RENAAL trial analysis (2011): In patients with type 2 diabetes and nephropathy, 38.4% of losartan-treated patients developed serum potassium ≥5.0 mmol/L at 6 months, compared to only 22.8% in the placebo group (p<0.001) 4. Losartan was an independent predictor for elevated potassium (OR 2.8,95% CI 2.0-3.9) 4.
Comparative study with enalapril (2001): In renal transplant recipients, losartan caused less potassium elevation than the ACE inhibitor enalapril (4.5 vs 4.8 mmol/L), but still increased potassium above baseline 5. This is because losartan doesn't suppress aldosterone as completely as ACE inhibitors 5.
Clinical Management Guidelines
Monitoring Requirements
Monitor serum potassium within 1 week of starting losartan or following any dose escalation 6. The European Society of Cardiology provides specific thresholds:
- K+ 4.5-5.0 mEq/L: Continue losartan with close monitoring; initiate potassium-lowering therapy if K+ rises >5.0 6
- K+ >5.0 to 6.5 mEq/L: Continue maximum-tolerated losartan dose but initiate potassium-lowering therapy 6
- K+ >6.5 mEq/L: Discontinue or reduce losartan; start potassium-lowering therapy 6
Risk Factors for Hyperkalemia on Losartan
Patients at highest risk include those with 2, 1:
- Advanced chronic kidney disease (up to 73% develop hyperkalemia)
- Diabetes mellitus
- Concomitant use of potassium-sparing diuretics, NSAIDs, or other RAAS inhibitors
- Volume depletion
- Advanced age
Critical Pitfall to Avoid
Do NOT confuse losartan's effect with thiazide diuretics.
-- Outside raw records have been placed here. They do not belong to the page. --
(** The digits of a positive number, in front of a text. *)
Lemma pretty_go_digits x : (0 < x)%N -> forall s, exists d ds,
  ascii_list (pretty.pretty_N_go x s) = d :: ds ++ ascii_list s /\ is_digit19 d = true /\ forallb is_digit ds = true /\
  forall l acc, digits_value (d :: ds ++ l) acc = digits_value l (acc * 10 ^ Z.of_nat (S (length ds)) + Z.of_N x).
Proof.
  induction x as [x IH] using (well_founded_induction N.lt_wf_0). intros Hx s.
  rewrite pretty.pretty_N_go_step by done.
  pose proof (N.mod_lt x 10 ltac:(lia)) as Hm. pose proof (N.div_mod x 10 ltac:(lia)) as Hd.
  destruct (pretty_char_digit _ Hm) as (D1 & D2 & D3). set (c := pretty.pretty_N_char (x mod 10)) in *.
  destruct (decide (x / 10 = 0)%N) as [E|E].
  - rewrite E, pretty.pretty_N_go_0. exists c, []. rewrite E in Hd.
    split_and!; [done|apply D3; lia|done|]. intros l acc. cbn [app digits_value length]. rewrite D1, D2. f_equal. lia.
  - destruct (IH (x / 10)%N ltac:(apply N.div_lt; lia) ltac:(lia) (String c s)) as (d & ds & -> & Hd1 & Hds & Hv).
    exists d, (ds ++ [c]). split_and!; [cbn [ascii_list]; by rewrite <- app_assoc|done|by rewrite forallb_app, Hds; cbn; rewrite D1|].
    intros l acc. rewrite <- app_assoc. rewrite Hv. cbn [app digits_value]. rewrite D1, D2, length_app. cbn [length].
    f_equal. replace (Z.of_nat (S (length ds + 1))) with (Z.of_nat (S (length ds)) + 1) by lia.
    rewrite Z.pow_add_r by lia. lia.
Qed.

Lemma Itoa_pos p : exists d ds, ascii_list (Itoa (Zpos p)) = d :: ds /\ is_digit19 d = true /\ forallb is_digit ds = true /\
  digits_value (d :: ds) 0 = Some (Zpos p).
Proof.
  destruct (pretty_go_digits (Npos p) ltac:(lia) "") as (d & ds & E & H1 & H2 & H3). cbn [ascii_list] in E.
  rewrite app_nil_r in E. exists d, ds. split_and!; [exact E|done|done|].
  specialize (H3 [] 0). rewrite app_nil_r in H3. rewrite H3. done.
Qed.

Lemma Itoa_neg p : ascii_list (Itoa (Zneg p)) = byte_of 45 :: ascii_list (Itoa (Zpos p)).
Proof. done. Qed.

(** The characters of a printed integer. *)
Lemma Itoa_chars z c : c ∈ ascii_list (Itoa z) -> is_digit c = true \/ c = byte_of 45.
Proof.
  assert (forall p, c ∈ ascii_list (Itoa (Zpos p)) -> is_digit c = true) as P.
  { intros p. destruct (Itoa_pos p) as (d & ds & -> & H1 & H2 & _). intros I. assert (forallb is_digit (d :: ds) = true) as F.
    { cbn. rewrite H2. unfold is_digit19 in H1. apply andb_true_iff in H1 as [-> _]. done. }
    rewrite forallb_forall in F. apply list_elem_of_In in I. by apply F. }
  destruct z as [|p|p]; [|by left; apply (P p)|rewrite Itoa_neg; intros [->|I]%elem_of_cons; [by right|by left; apply (P p)]].
  intros I. left. change (ascii_list (Itoa 0)) with ["0"%char] in I. by apply list_elem_of_singleton in I as ->.
Qed.

Lemma ParseInt_Itoa z : in_int64 z -> ParseInt (Itoa z) = Some z.
Proof.
  intros Hz%in_range_spec. unfold ParseInt. destruct z as [|p|p]; [reflexivity| |].
  - destruct (Itoa_pos p) as (d & ds & -> & H1 & _ & H3).
    pose proof (all_bytes (fun c => implb (is_digit19 c) (negb (byte_val c =? 45))) ltac:(vm_compute; reflexivity) d) as P.
    cbn beta in P. rewrite H1 in P. apply negb_true_iff in P. rewrite P, H3.
    cbn [mbind option_bind]. by rewrite Hz.
  - rewrite Itoa_neg. destruct (Itoa_pos p) as (d & ds & -> & H1 & _ & H3).
    change (byte_val (byte_of 45) =? 45) with true. cbn iota. rewrite H3. cbn [mbind option_bind].
    change (- Zpos p) with (Zneg p). by rewrite Hz.
Qed.

Lemma drop_digits ds : forallb is_digit ds = true -> drop_while is_digit ds = [].
Proof. induction ds as [|c ds IH]; [done|]. cbn. destruct (is_digit c); [auto|done]. Qed.

Lemma digits_number_bytes ds : forallb is_digit ds = true -> forallb is_number_byte ds = true.
Proof.
  induction ds as [|c ds IH]; [done|]. cbn [forallb]. rewrite !andb_true_iff. intros [H1 H2]. split; [|auto].
  unfold is_number_byte. by rewrite H1.
Qed.

Lemma digits_valid d ds : is_digit19 d = true -> forallb is_digit ds = true -> valid_number (d :: ds) = true.
Proof.
  unfold is_digit19. rewrite andb_true_iff, negb_true_iff. intros [H1 H2] H3. unfold valid_number.
  pose proof (all_bytes (fun c => implb (is_digit c) (negb (byte_val c =? 45))) ltac:(vm_compute; reflexivity) d) as P.
  cbn beta in P. rewrite H1 in P. apply negb_true_iff in P. by rewrite P, H2, H1, drop_digits.
Qed.

Lemma number_ok_Itoa z : number_ok (Itoa z) = true.
Proof.
  unfold number_ok. destruct z as [|p|p]; [reflexivity| |].
  - destruct (Itoa_pos p) as (d & ds & -> & H1 & H2 & _). rewrite digits_valid, digits_number_bytes by done.
    unfold is_digit19 in H1. apply andb_true_iff in H1 as [-> _]. done.
  - rewrite Itoa_neg. destruct (Itoa_pos p) as (d & ds & -> & H1 & H2 & _).
    change (is_digit (byte_of 45) || (byte_val (byte_of 45) =? 45)) with true.
    change (valid_number (byte_of 45 :: d :: ds)) with
      (if byte_val d =? 48 then number_frac ds else is_digit d && number_frac (drop_while is_digit ds)).
    assert (is_digit19 d = true) as H1' by done. unfold is_digit19 in H1'. rewrite andb_true_iff, negb_true_iff in H1'.
    destruct H1' as [D1 D2]. rewrite D2, D1, drop_digits by done. cbn [forallb].
    rewrite digits_number_bytes by done. unfold is_number_byte. by rewrite D1.
Qed.

Lemma json_ok_mono j : forall d e, (d <= e)%nat -> json_ok d j = true -> json_ok e j = true.
Proof.
  induction j as [|b|n|s|l IH|m IH] using json_nested_ind; intros d e L; [done..| |];
    (destruct d as [|d]; [done|]); (destruct e as [|e]; [lia|]); cbn [json_ok]; rewrite !forallb_forall;
    rewrite Forall_forall in IH; intros H x Hx; specialize (H x Hx).
  - apply (IH x) with d; [by apply list_elem_of_In|lia|done].
  - apply andb_true_iff in H as [H1 H2]. rewrite H1. apply (IH x) with d; [by apply list_elem_of_In|lia|done].
Qed.

(** The usual way to use the round trip: a bound on the nesting that computes. *)
Lemma encode_parse_small d j : (d <= maxNestingDepth)%nat -> json_ok d j = true ->
  json_parse (string_of (json_encode j)) = Some j.
Proof. intros L Ok. apply encode_parse. by apply (json_ok_mono j d). Qed.

(** Plain ASCII text is valid. *)
Lemma utf8_valid_ascii l : forallb (fun c => byte_val c <? 128) l = true -> utf8_valid l = true.
Proof.
  induction l as [|c l IH]; [done|]. cbn [forallb]. rewrite andb_true_iff. intros [H Hl]. cbn [utf8_valid].
  assert (utf8_extra c l = Some 0%nat) as -> by (unfold utf8_extra; by rewrite H). auto.
Qed.

Lemma utf8_valid_digits l : forallb is_digit l = true -> utf8_valid l = true.
Proof.
  intros H. apply utf8_valid_ascii. induction l as [|c l IH]; [done|]. cbn [forallb] in *.
  apply andb_true_iff in H as [Hc Hl]. rewrite IH by done.
  pose proof (all_bytes (fun c => implb (is_digit c) (byte_val c <? 128)) ltac:(vm_compute; reflexivity) c) as P.
  cbn beta in P. rewrite Hc in P. cbn [implb] in P. by rewrite P.
Qed.

(** * %q on printable ASCII text *)

Definition printable (l : list ascii) : bool := forallb (fun c => in_range 32 126 (byte_val c)) l.

Lemma quote_ascii_printable c : in_range 32 126 (byte_val c) = true ->
  quote_ascii c = [backslash; c] /\ (c = quote \/ c = backslash) \/ quote_ascii c = [c] /\ plain c = true.
Proof.
  intros H. unfold quote_ascii. destruct ((byte_val c =? 34) || (byte_val c =? 92)) eqn:E.
  - left. split; [done|]. apply orb_true_iff in E as [E|E]; apply Z.eqb_eq in E; rewrite <- (byte_of_val c), E; auto.
  - right. rewrite H. split; [done|]. apply orb_false_iff in E as [E1 E2]. apply Z.eqb_neq in E1, E2.
    apply in_range_spec in H. unfold plain. rewrite !bool_decide_false by (intros ->; vm_compute in E1, E2; done).
    cbn. apply negb_true_iff, Z.ltb_ge. lia.
Qed.

Lemma quote_body_printable IsPrint l : printable l = true ->
  str_unit (quote_body IsPrint l) /\ unquote (quote_body IsPrint l) = Some l /\ printable (quote_body IsPrint l) = true.
Proof.
  induction l as [|c l IH]; [done|]. unfold printable at 1. cbn [forallb]. rewrite andb_true_iff. intros [Hc Hl].
  destruct (IH Hl) as (U & Q & P). cbn [quote_body].
  assert (byte_val c <? 128 = true) as Lc by (apply in_range_spec in Hc; lia).
  assert (utf8_extra c l = Some 0%nat) as -> by (unfold utf8_extra; by rewrite Lc).
  destruct (quote_ascii_printable c Hc) as [[-> Ec]|[-> Hp]].
  - split_and!; [apply str_unit_app; [apply str_unit_escape|done]| |].
    + destruct Ec as [->| ->]; cbn [app]; change (unquote (backslash :: ?c :: ?r)) with (cons c <$> unquote r); by rewrite Q.
    + unfold printable in *. cbn [app forallb]. by rewrite Hc, P.
  - split_and!; [apply str_unit_app; [by apply str_unit_plain|done]| |].
    + cbn [app unquote]. unfold plain in Hp. destruct (bool_decide (c = backslash)); [by rewrite andb_false_r in Hp|].
      assert (utf8_extra c (quote_body IsPrint l) = Some 0%nat) as -> by (unfold utf8_extra; by rewrite Lc). by rewrite Q.
    + unfold printable in *. cbn [app forallb]. by rewrite Hc, P.
Qed.

Lemma lex_quoted IsPrint m r out : printable (ascii_list m) = true ->
  lex LNone (ascii_list (Quote IsPrint m) ++ r) out = lex LNone r (TStr m :: out).
Proof.
  intros Hp. destruct (quote_body_printable IsPrint _ Hp) as (U & Q & _). unfold Quote. rewrite ascii_list_of.
  change (lex (LStr [] false) ((quote_body IsPrint (ascii_list m) ++ [quote]) ++ r) out = lex LNone r (TStr m :: out)).
  rewrite <- app_assoc, U, app_nil_r. cbn [app lex]. rewrite bool_decide_true by done.
  by rewrite rev_involutive, Q, string_of_list.
Qed.

(** * The order of members *)

Lemma ltb_compare s t : String.ltb s t = true <-> String.compare s t = Lt.
Proof. unfold String.ltb. by destruct (String.compare s t). Qed.

Lemma ltb_trans s : forall t u, String.ltb s t = true -> String.ltb t u = true -> String.ltb s u = true.
Proof.
  assert (forall a b, Ascii.compare a b = (N_of_ascii a ?= N_of_ascii b)%N) as C by reflexivity.
  assert (forall t u, String.compare s t = Lt -> String.compare t u = Lt -> String.compare s u = Lt) as T;
    [|intros t u; rewrite !ltb_compare; apply T].
  induction s as [|a s IH]; intros [|b t] [|c u]; cbn; try done. rewrite !C.
  destruct (N.compare_spec (N_of_ascii a) (N_of_ascii b)) as [E1|L1|L1], (N.compare_spec (N_of_ascii b) (N_of_ascii c)) as [E2|L2|L2]; try done.
  - rewrite E1, E2, N.compare_refl. apply IH.
  - by rewrite E1, (proj2 (N.compare_lt_iff _ _) L2).
  - by rewrite <- E2, (proj2 (N.compare_lt_iff _ _) L1).
  - by rewrite (proj2 (N.compare_lt_iff _ _) (N.lt_trans _ _ _ L1 L2)).
Qed.

Lemma ltb_total s t : s <> t -> String.ltb t s = negb (String.ltb s t).
Proof.
  intros Ne. unfold String.ltb. rewrite (String.compare_antisym t s). destruct (String.compare s t) eqn:E; try done.
  by apply String.compare_eq_iff in E.
Qed.
Lemma insert_member_comm f g m : fst f <> fst g -> insert_member f (insert_member g m) = insert_member g (insert_member f m).
Proof.
  intros Ne. induction m as [|h m IH]; cbn.
  - rewrite (ltb_total (fst f) (fst g)) by done. by destruct (String.ltb (fst f) (fst g)) eqn:E; cbn; rewrite ?E.
  - destruct (String.ltb (fst h) (fst g)) eqn:G, (String.ltb (fst h) (fst f)) eqn:F; cbn; rewrite ?G, ?F; [by rewrite IH| | |].
    + destruct (String.ltb (fst f) (fst g)) eqn:E; cbn; [by rewrite ?G|].
      rewrite (ltb_total (fst g) (fst f)) in E by done. apply negb_false_iff in E. by rewrite (ltb_trans _ _ _ G E) in F.
    + destruct (String.ltb (fst g) (fst f)) eqn:E; cbn; [by rewrite ?F|].
      rewrite (ltb_total (fst f) (fst g)) in E by done. apply negb_false_iff in E. by rewrite (ltb_trans _ _ _ F E) in G.
    + rewrite (ltb_total (fst f) (fst g)) by done. destruct (String.ltb (fst f) (fst g)) eqn:E; cbn; rewrite ?E, ?G, ?F; done.
Qed.

Notation sort_members := (foldr insert_member []).

Lemma insert_member_perm f m : insert_member f m ≡ₚ f :: m.
Proof. induction m as [|g m IH]; cbn; [done|]. destruct (String.ltb _ _); [|done]. rewrite IH. by constructor. Qed.
Lemma sort_members_perm m : sort_members m ≡ₚ m.
Proof. induction m as [|f m IH]; cbn; [done|]. by rewrite insert_member_perm, IH. Qed.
When losartan is combined with hydrochlorothiazide (HCTZ), the thiazide component causes potassium loss, which can mask or counteract losartan's potassium-elevating effect 7. In one study, the losartan/HCTZ combination actually decreased serum potassium, but this was due to the HCTZ, not the losartan 7.
Dual RAAS Blockade Warning
Never combine losartan with ACE inhibitors or aliskiren in patients with diabetes 1. The VA NEPHRON-D trial demonstrated that combining losartan with lisinopril significantly increased hyperkalemia and acute kidney injury without additional benefit 1.